I know some species of big cats can breed to produce hybrids for example, tigons, ligers etc. From what I have found on the internet (and I accept that lots of this could be pure horse sh**) it suggested that tigers, lions, leopards, cougars and jaguars could all breed with each other. Does anyone know if this is true. If it is true then I would suggest that if there were any big cats roaming the wilds of the UK, then they would probably be hybrids.

Also people are assuming that these cats have been there for years. Is it not possible that a private owner has just decided to release his cats recently?
 
I don't think anyone is suggesting this in the slightest. If there are cats out there then I would have thought there were very few. 2000 sightings could just mean 10 cats each one seen 200 times. However this is still a large number of sightings. I find it very hard to believe that all 2000 sightings are reliable, some maybe, but surely 2000 is too big a number for them all to be reliable. That is just my view. It is not unreasonable for them to be there. There are all sorts of non-native species out there, so why not big cats?

Oh may be try reading the dribble from the British Big Cat Society or other numerous cryptozoological sites, or even the National press of last year and years before. You will find that these groups and papers such as Daily Mail say that there are 2220 sightings and others state even more. Such groups go on to state that there must be in their view huge populations roaming free and breeding wild in the UK! Yes, there are many, many non-native species of flora and fauna out there in the UK however, not big cats.
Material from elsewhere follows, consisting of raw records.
(** C7 as stated fails where the x-values are not equally spaced.  With
    the x-values 0, 1 and 3 all three hover targets are 260/3 wide, while
    the scaled positions of the adjacent x-values 1 and 3 are 520/3
    apart. *)
Lemma hoverTargets_uneven_spacing :
  Chart.uniqueXValues gappedDatasets = [num 0; num 1; num 3]
  ∧ Rect.width <$> Chart.hoverTargets gappedDatasets
    = replicate 3 (Fin (Qc_of_Z 260 / Qc_of_Z 3)%Qc)
  ∧ (Chart.xScale gappedDatasets (num 3) - Chart.xScale gappedDatasets (num 1))%js
    = Fin (Qc_of_Z 520 / Qc_of_Z 3)%Qc
  ∧ ¬ (∀ r a b k,
         r ∈ Chart.hoverTargets gappedDatasets →
         Chart.uniqueXValues gappedDatasets !! k = Some a →
         Chart.uniqueXValues gappedDatasets !! (k + 1)%nat = Some b →
         Rect.width r
         = (Chart.xScale gappedDatasets b - Chart.xScale gappedDatasets a)%js).
Proof.
  split; [by_computation|]. split; [by_computation|]. split; [by_computation|].
  intros Hall.
  specialize (Hall (Rect.mk (Fin (Qc_of_Z 1300 / Qc_of_Z 6)%Qc) (num 0)
                            (Fin (Qc_of_Z 260 / Qc_of_Z 3)%Qc) Chart.height)
                   (num 1) (num 3) 1%nat).
  revert Hall. by_computation.
Qed.

(** ** The scenario list *)

Lemma findIndex_found {A} (P : A → Prop) `{!∀ a, Decision (P a)} (l : list A) (i : nat) (a : A) :
  l !! i = Some a → P a →
  (∀ j b, (j < i)%nat → l !! j = Some b → ¬ P b) →
  findIndex P l = Z.of_nat i.
Proof.
  intros Hi Ha Hbefore. unfold findIndex.
  assert (list_find P l = Some (i, a)) as ->; [|done].
  apply list_find_Some. split; [done|]. split; [done|].
  intros j b Hj Hlt. by eapply Hbefore.
Qed.

Lemma findIndex_absent {A} (P : A → Prop) `{!∀ a, Decision (P a)} (l : list A) :
  (∀ a, a ∈ l → ¬ P a) → findIndex P l = (-1)%Z.
Proof.
  intros Hnone. unfold findIndex.
  assert (list_find P l = None) as ->; [|done].
  apply list_find_None, Forall_forall. done.
Qed.

(** A save under a name that is not in the list appends. *)
Lemma saveScenario_fresh (new : Scenario.t) (prev : list Scenario.t) :
  (∀ old, old ∈ prev → Scenario.name old ≠ Scenario.name new) →
  saveScenario new prev = prev ++ [new].
Proof.
  intros Hfresh. unfold saveScenario.
  rewrite findIndex_absent by done. by rewrite decide_False by lia.
Qed.

(** A save under the name of the first entry that has it overwrites that
    entry. *)
Lemma saveScenario_first_match (new : Scenario.t) (prev : list Scenario.t)
    (i : nat) (old : Scenario.t) :
  prev !! i = Some old → Scenario.name old = Scenario.name new →
  (∀ j s, (j < i)%nat → prev !! j = Some s → Scenario.name s ≠ Scenario.name new) →
  saveScenario new prev = <[i := new]> prev.
Proof.
  intros Hi Hname Hbefore. unfold saveScenario.
  rewrite (findIndex_found _ prev i old) by done.
  rewrite decide_True by lia. by rewrite Nat2Z.id.
Qed.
The Barnstaple story may indeed be true, just as the Harrods cats were. If it were feasable for such cats to be free within the UK, then why has no one ever hit one with a car or bus etc, shot one, seen one, had factual hard based science held on the such? The UK as whole is big but not that big, even by applying population models to topography of the UK, it still does not work. When I did nearest deer dung counts for the FC, it was seen as a science fact and well used tool, but what of the big cats, all we hear about is someone saw or heard this or that, a sheep or deer is dead and so on...not what you call hard fact and science factual evidence is it?

There is no fact no basis of proof that such cats are wild and free within the UK let alone breeding, as for hybrids..of course, you will get hybrids. However, to use such a model for the UK and for what is in all intense a story of fable and myth thus far, all one can do is hypothosise. I have never seen or came across a hybrid puma, leopard, jaguars etc, although may be there are some out there in some park. As for the UK big cats being here in the UK for years, in some cases, people state since pre-war times. Again, thats a flight of fancy. Sure there was private owners and there are still private owners even in today's UK. As for these cats meeting by chance, being of the right age, right sex and right genus...never been seen or found. Sorry, but this hypothesis fails to show ant credice let alone show that we have such so-called big cats!